Ingredients (Serves 2)

For the Pancakes:
  • 100g plain white flour
  • 300ml milk
  • 2 eggs
  • Pinch of salt
  • Knob of butter
For the Chicken & Pancetta Savoury Pancake Filling:
  • 1 tbsp olive oil
  • 2 chicken breasts, diced into small chunks
  • 100g pancetta, diced
  • 1 small onion, finely chopped
  • 1 close garlic, crushed
  • Good handful of fresh tarragon & thyme
  • 200ml double cream
  • Generous handful of grated parmesan cheese

Method

  1. Whisk together the pancake ingredients in a bowl and set aside, leaving for 30 minutes if you’ve got the time (the batter mix is enough for 4 pancakes for dinner (2 per person), a handful of inevitable pancake disasters and a couple for pudding ones too!)
  2. Preheat oven to 180 degrees C (Fan oven 150 degrees C, Gas Mark 5).
  3. Heat a large frying pan on the hob, pop a knob of butter in the pan and then cook the pancakes (remembering to flip them!).
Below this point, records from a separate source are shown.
Lemma keeps_set_parent i c j p : j <> i -> keeps i c (set_parent j p) (fun _ => True).
Proof.
  intros Hj. eapply audit_bind; [apply keeps_object|]. cbn beta. intros o (Hoj & _).
  eapply audit_bind; [apply audit_pure|]. intros _ _.
  eapply audit_bind; [apply keeps_object|]. cbn beta. intros po (Hp & Hpo).
  eapply audit_bind; [apply audit_pure|]. intros [parent' e'] Hs. unfold AuditEntry.set_parent in Hs.
  apply bind_Ret in Hs as (_ & _ & (_ & _ & (_ & _ & [= <- <-])%bind_Ret)%bind_Ret).
  eapply audit_bind; [apply keeps_set|].
  - intros Hi. change (AuditEntry.id_ (entry po)) with (id po) in Hi. cbn in Hi. 
    assert (Hpi : p = i) by (unfold id in *; cbn in *; congruence). destruct (Hpo Hpi) as [Hb <-]. done.
  - intros _ _. apply keeps_set. intros Hi. exfalso. apply Hj. unfold id in *. cbn in *. congruence.
Qed.

(** Creating an event does not change what another entry says, its parent's
    included. *)
Lemma keeps_create i c d p : keeps i c (create d p) (fun _ => True).
Proof.
  intros s t b d0 Hc Hv Hh Hr. unfold create. rewrite (optional_inside _ s t Hc).
  destruct (begin_same s) as (_ & Hcb & Hvb). rewrite <- Hcb in Hc. rewrite <- Hvb in Hv. revert Hc Hv Hh Hr.
  change (s.1) with ((begin s).1). generalize (begin s). clear s Hcb Hvb. intros s.
  revert s t b d0. change (keeps i c (j ← persist (fresh d true);
    _ ← match p with Some p => set_parent j p | None => mret tt end; _ ← update j; mret j) (fun _ => True)).
  eapply audit_bind; [apply keeps_persist|]. cbn beta. intros j Hj.
  eapply audit_bind with (P := fun _ => True); [destruct p; [by apply keeps_set_parent|by apply audit_ret]|]. intros _ _.
  eapply audit_bind; [apply keeps_update_object|]. intros _ _. by apply audit_ret.
Qed.

(** ** Lemmas: what stays inside the transaction *)

Lemma stays_callback (update : Z -> io sys unit) o : (forall p, stays_leaking (update p)) -> stays_leaking (odb_callback update o).
Proof.
  intros Hu s t b d Hc Hv. unfold odb_callback. destruct (parent o) as [p|]; [|by apply (stays_leaks _ (stays_ret tt) s t b d)].
  destruct (s.1 !! p) as [po|]; [|by apply (stays_leaks _ (stays_ret tt) s t b d)].
  exact (stays_bind _ _ (stays_leaks _ (stays_pure _)) (fun _ => Hu p) s t b d Hc Hv).
Qed.

Lemma stays_db_update fuel j : stays_leaking (db_update fuel j).
Proof.
  revert j. induction fuel as [|fuel IH]; intros j; [apply stays_leaks, stays_pure|]. cbn [db_update].
  apply stays_bind; [by apply local_stays|intros o]. apply stays_bind; [apply stays_leaks, stays_statement|intros o'].
  apply stays_bind; [by apply local_stays|intros _]. by apply stays_callback.
Qed.

Lemma stays_update j : stays_leaking (update j).
Proof. intros s. exact (stays_db_update (S (size s.1)) j s). Qed.

Lemma stays_persist o : stays_leaking (persist o).
Proof.
  apply stays_bind; [apply stays_leaks, stays_statement|intros o']. apply stays_bind; [by apply local_stays|intros _].
  apply stays_bind; [apply stays_callback, stays_update|intros _]. by apply local_stays.
Qed.

Lemma stays_create d p : stays_leaking (create d p).
Proof.
  apply stays_optional. apply stays_bind; [apply stays_persist|intros j].
  apply stays_bind; [destruct p; [apply local_stays, local_set_parent|by apply local_stays]|intros _].
  apply stays_bind; [apply stays_update|intros _]. by apply local_stays.
Qed.

(** ** Lemmas: the blocks of a request *)

Lemma opening_objects (s v s0 : sys) t : opening s v -> construct v = (s0, Ret t) -> s0.1 = s.1.
Proof.
  intros Ho Hk. assert (Hv : v.1 = s.1) by (destruct Ho as [->| ->]; done). rewrite <- Hv. revert Hk. cbn. unfold beside.
  destruct (construct v.2) as [w [x|e|f]]; [intros [= <- _]; done|done..].
Qed.
Lemma leaves_objects t (s1 s' : sys) : leaves t s1 s' -> s'.1 = s1.1.
Proof.
  intros (s2 & Hcommit & Hend). assert (Hs2 : s2.1 = s1.1).
  { destruct Hcommit as [->| ->]; [done|]. cbn. unfold beside. by destruct (commit_tx t s1.2). }
  destruct Hend as [->|[c ->]]; cbn; exact Hs2.
Qed.

(** What a block that returned ran, between the objects it found and left. *)
Lemma block_ran {A} (m : io sys A) (s s' : sys) a : committed_block m s (s', Ret a) -> exists s0 t s1,
  s0.1 = s.1 /\ current s0 = Some t /\ view s0 t = Some (committed s, committed s) /\ m s0 = (s1, Ret a) /\
  view s1 t = Some (committed s, committed s') /\ s'.1 = s1.1.
Proof.
  intros (_ & [(v & s0 & t & s1 & d & r & Ho & Hk & Hc & Hv & _ & Hm & Hv1 & Hl & [-> Hd])|(v & s0 & e & _ & _ & [=] & _)]).
  exists s0, t, s1. cbn in Hd, Hl. subst d. split_and!; try done; [by eapply opening_objects|by eapply leaves_objects].
Qed.

Lemma plain_ran {A} (m : io sys A) (s s' : sys) a : stays_leaking m -> current s = None -> optional m s = (s', Ret a) ->
  committed_block m s (s', Ret a) /\ current s' = None.
Proof. intros Hm Hc Hr. pose proof (optional_transaction m s Hm) as Hb. rewrite Hc, Hr in Hb. exact Hb. Qed.

Lemma multiplexed_ran {A} (m : io sys A) (s s' : sys) a : stays_leaking m -> multiplexed m s = (s', Ret a) ->
  committed_block m s (s', Ret a) /\ current s' = current s.
Proof.
  intros Hm Hr. pose proof (multiplexed_transaction m s Hm) as Hb. rewrite Hr in Hb.
  destruct Hb as (Hb & [Hc|(e & s0 & _ & [=])]). done.
Qed.

(** Writing an entry that has no parent: its row is what the object says, and no
    other row changes. *)
Lemma update_root i c (s s' : sys) t b d : current s = Some t -> view s t = Some (b, d) -> in_heap i c s.1 -> c.1.2 = None ->
  update i s = (s', Ret tt) ->
  in_heap i c s'.1 /\ exists d', view s' t = Some (b, d') /\ in_rows i c d' /\ forall j, j <> i -> find_entry j d' = find_entry j d.
Proof.
  intros Hc Hv (Hk & o & Ho & Hb & Hco) Hp. unfold update. cbn [db_update]. unfold mbind, io_bind. unfold object. rewrite Ho.
  destruct (statement_run (update_entry o) s t b d Hc Hv) as (s1 & r & d' & Hs & Hs1 & Hc1 & Hv1 & _ & Hres). rewrite Hs.
  destruct Hres as [(o' & -> & Hu)|[(e & -> & _)|(f & -> & _)]]; [|done..].
  destruct (update_row o d d' o' Hu) as (_ & Ho' & Hf). pose proof (Hk i o Ho) as Hid.
  assert (Hpo : parent o' = None) by (rewrite Ho'; rewrite <- Hco in Hp; exact Hp).
  unfold set_object at 1, odb_callback. rewrite Hpo. intros [= <-]. cbn [fst]. rewrite Hs1.
  assert (Hid' : id o' = i) by (rewrite Ho'; exact Hid).
  assert (Hco' : content o' = c) by (rewrite Ho'; exact Hco).
  split; [apply in_heap_set; [split; by eauto|]|].
  - intros _. split; [by rewrite Ho'|done].
  - exists d'. split; [exact Hv1|]. split.
    + exists o'. rewrite Hf, decide_True by done. done.
    + intros j Hj. rewrite Hf, decide_False; congruence.
Qed.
Set aside whilst you make the filling.
  4. In another pan, heat the olive oil on a medium heat. Pop in the chicken and cook for 3-4 minutes until browned all over.
  5. Add the pancetta and onion, then cook for a further 3-4 minutes.
  6. Throw in the crushed garlic and herbs, then cook for a further 1-2 minutes.
  7. Pour in the double cream and turn up the heat to reduce the cream – this shouldn’t take too long.
  8. Take the pan off the hob and divide the mixture between the 4 pancakes, then roll the pancakes around the filling.
  9. Lay the 4 pancakes in an ovenproof dish, cover in any of the remaining sauce, sprinkle over the parmesan and cook in the oven for 15 minutes.
  10. Serve 2 pancakes per person with a green salad. Winner, winner, chicken dinner!

 

Lisa live in Dorking and considers it really important to support the local retailers. “I was chuffed when the butchers opened. I was a bit of a reluctant cook but these boys have really inspired me, now I’m planning recipes & messing up the kitchen all the time. They’re so enthusiastic about new dinners & cuts of meat to try, it’s infectious. Who would buy tasteless meat from a supermarket when this gem is in the heart of our high street? Thanks guys, you’re ‘flipping’ ace.”